People say it’s too hard to change big systems quickly, but during the pandemic, overnight, we all moved all of our teaching online. In my ecological design course, the students still managed to go outside and hug a tree or converse with a stream. Really. I asked them to do that stuff. One student even sat a jar of stream water on the windowsill near his desk, to keep him company during a lonely time. I’m glad he made that personal connection, but that’s dangerous. What if he drank from it accidentally? I would totally do something like that.
For the sake of my wheezing son and hopeful students, I’m considering giving up cooking with gas. My husband and I are looking at induction stoves. They’re electric but with the responsiveness of gas and none of the methane or formaldehyde. Turns out my inner Cave Woman CAN torch the patriarchy—by refusing to burn methane. And Control Freak me can still boss those burners around—once I figure out which one is on.
Instead of cooking with gas, we can choose to design our lives more in harmony with our earth’s amazing ecology. If even I—or, more likely, my husband—can cook on an electric stove, imagine what all of us can do together.

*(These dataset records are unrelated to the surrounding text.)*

(** * server.py: the Stack Overflow for Teams MCP adapter

    A shallow embedding of [src/server.py]: the HTML cleaner [clean_html],
    the API client [http_get] and the five tool handlers, followed by the
    properties of the specification that were checked against them.

    Conventions of the embedding.
    - A Python [str] is the list of its Unicode code points ([pystr]).
    - A value parsed by [resp.json()] is a [value]; a Python [dict] is an
      association list in insertion order with distinct keys.
    - A coroutine is a computation in the monad [M]: it threads the list of
      requests issued so far and either returns or raises.
    - What the Python runtime and the libraries decide, and the source only
      calls, is a parameter of the model: the configuration read from the
      environment, the character reference table of [html.unescape], the
      [repr] of strings and floats, and the text [str(e)] of an exception. *)

From Stdlib Require Import List ZArith NArith Lia Bool String Ascii.
From Stdlib Require Import Floats.SpecFloat.
From Stdlib Require DecimalString.
Import ListNotations.

Set Implicit Arguments.
Local Open Scope list_scope.

(* ===================================================================== *)
(** ** Python strings *)
(* ===================================================================== *)

Module PyStr.

(** A Python [str]: a sequence of code points. *)
Definition pystr := list N.

(** A string literal of the source, written with ASCII characters. *)
Fixpoint lit (s : string) : pystr :=
  match s with
  | EmptyString => []
  | String a s' => N_of_ascii a :: lit s'
  end.

(** The newline of the source's ["\n"]. *)
Definition NL : pystr := [10%N].

(** U+1F517, the link symbol the handlers put before every link. *)
Definition LINK_SYMBOL : pystr := [128279%N].

Fixpoint str_eqb (a b : pystr) : bool :=
  match a, b with
  | [], [] => true
  | x :: a', y :: b' => N.eqb x y && str_eqb a' b'
  | _, _ => false
  end.

(** [s.startswith(p)] *)
Fixpoint startswith (p s : pystr) : bool :=
  match p, s with
  | [], _ => true
  | x :: p', y :: s' => N.eqb x y && startswith p' s'
  | _ :: _, [] => false
  end.

(** [needle in s], as a proposition and as a test. *)
Definition contains (needle s : pystr) : Prop :=
  exists pre post, s = pre ++ needle ++ post.

Fixpoint containsb (needle s : pystr) : bool :=
  startswith needle s ||
  match s with
  | [] => false
  | _ :: s' => containsb needle s'
  end.

(** [sep.join(parts)] *)
Fixpoint join (sep : pystr) (parts : list pystr) : pystr :=
  match parts with
  | [] => []
  | [p] => p
  | p :: rest => p ++ sep ++ join sep rest
  end.

(** [s.replace(old, new)] for a non-empty [old]: the occurrences of [old]
    are found from the left and do not overlap.  [skip] counts the
    characters of an occurrence that are still to be dropped. *)
Fixpoint replace_from (old new : pystr) (skip : nat) (s : pystr) : pystr :=
  match s with
  | [] => []
  | c :: s' =>
      match skip with
      | S k => replace_from old new k s'
      | O =>
          if startswith old s
          then new ++ replace_from old new (List.length old - 1) s'
          else c :: replace_from old new 0 s'
      end
  end.

(** [s.replace(old, new)].  With an empty [old] Python puts [new] before
    every character and at the end. *)
Definition replace (old new s : pystr) : pystr :=
  match old with
  | [] => new ++ flat_map (fun c => c :: new) s
  | _ :: _ => replace_from old new 0 s
  end.
Definition with_frame_count (v : Z) (s : state) : state :=
  mkState v (current_petal_index s) (animation_phase s)
    (petal_bloom_starts s) (leaf_unfurl_starts s) (sway_angle s)
    (center_patch s) (petals s) (stem_line s) (leaves s) (title_text s)
    (phase_label s).
Definition with_current_petal_index (v : nat) (s : state) : state :=
  mkState (frame_count s) v (animation_phase s)
    (petal_bloom_starts s) (leaf_unfurl_starts s) (sway_angle s)
    (center_patch s) (petals s) (stem_line s) (leaves s) (title_text s)
    (phase_label s).
Definition with_animation_phase (v : nat) (s : state) : state :=
  mkState (frame_count s) (current_petal_index s) v
    (petal_bloom_starts s) (leaf_unfurl_starts s) (sway_angle s)
    (center_patch s) (petals s) (stem_line s) (leaves s) (title_text s)
    (phase_label s).
Definition with_petal_bloom_starts (v : list Z) (s : state) : state :=
  mkState (frame_count s) (current_petal_index s) (animation_phase s)
    v (leaf_unfurl_starts s) (sway_angle s)
    (center_patch s) (petals s) (stem_line s) (leaves s) (title_text s)
    (phase_label s).
Definition with_leaf_unfurl_starts (v : list Z) (s : state) : state :=
  mkState (frame_count s) (current_petal_index s) (animation_phase s)
    (petal_bloom_starts s) v (sway_angle s)
    (center_patch s) (petals s) (stem_line s) (leaves s) (title_text s)
    (phase_label s).
Definition with_sway_angle (v : R) (s : state) : state :=
  mkState (frame_count s) (current_petal_index s) (animation_phase s)
    (petal_bloom_starts s) (leaf_unfurl_starts s) v
    (center_patch s) (petals s) (stem_line s) (leaves s) (title_text s)
    (phase_label s).
Definition with_center_patch (v : R) (s : state) : state :=
  mkState (frame_count s) (current_petal_index s) (animation_phase s)
    (petal_bloom_starts s) (leaf_unfurl_starts s) (sway_angle s)
    v (petals s) (stem_line s) (leaves s) (title_text s)
    (phase_label s).
Definition with_petals (v : list PathPatch) (s : state) : state :=
  mkState (frame_count s) (current_petal_index s) (animation_phase s)
    (petal_bloom_starts s) (leaf_unfurl_starts s) (sway_angle s)
    (center_patch s) v (stem_line s) (leaves s) (title_text s)
    (phase_label s).
Definition with_stem_line (v : Line2D) (s : state) : state :=
  mkState (frame_count s) (current_petal_index s) (animation_phase s)
    (petal_bloom_starts s) (leaf_unfurl_starts s) (sway_angle s)
    (center_patch s) (petals s) v (leaves s) (title_text s)
    (phase_label s).
Definition with_leaves (v : list Ellipse) (s : state) : state :=
  mkState (frame_count s) (current_petal_index s) (animation_phase s)
    (petal_bloom_starts s) (leaf_unfurl_starts s) (sway_angle s)
    (center_patch s) (petals s) (stem_line s) v (title_text s)
    (phase_label s).
Definition with_title_text (v : Text) (s : state) : state :=
  mkState (frame_count s) (current_petal_index s) (animation_phase s)
    (petal_bloom_starts s) (leaf_unfurl_starts s) (sway_angle s)
    (center_patch s) (petals s) (stem_line s) (leaves s) v
    (phase_label s).
Definition with_phase_label (v : Text) (s : state) : state :=
  mkState (frame_count s) (current_petal_index s) (animation_phase s)
    (petal_bloom_starts s) (leaf_unfurl_starts s) (sway_angle s)
    (center_patch s) (petals s) (stem_line s) (leaves s) (title_text s)
    v.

Julie, this was a joy to read, with your humor and wit, on an important topic that we can often feel bored by or even defensive about. I really enjoy our 8 burner 48 inch gas range, and though we looked at induction ranges, access to high quality ones was a factor when we built out kitchen. I would love to know how you end up liking yours.
I also know a thing or two about methane from my investing days, and I think its an area that's getting attention but needs that full force push that only a dedicated effort like the moon landing can achieve. We should recap every oil well ever dug, because even the ones that were sealed don't seem to be holding. And then rethink all of our infrastructure that's leaking. There are solutions out there, but relying on the markets hasn't worked thus far.
Great post. I'll get off my high horse now. Thanks for letting me stand up here for a minute.
"I do worry, though: revamping our centuries-old energy system is bigger than our single household’s choice of stove. Personal responsibility can only go so far." Each of us is but a drop in the ocean, but if each drop changes, the whole ocean can produce a new wave - a new wave of the Rise of the Divine Feminine we can all surf together 😁 I love your Sub-heading Juie 🤷♀️🙏🥰
and p.s. when we bought this decades-old log cabin we live in, we renovated the kitchen and installed an electric Aga cooker with the intention that we will eventually install solar to power it. And I have to tell you that I LOVE cooking with it. People get obsessive about Agas and I understand why!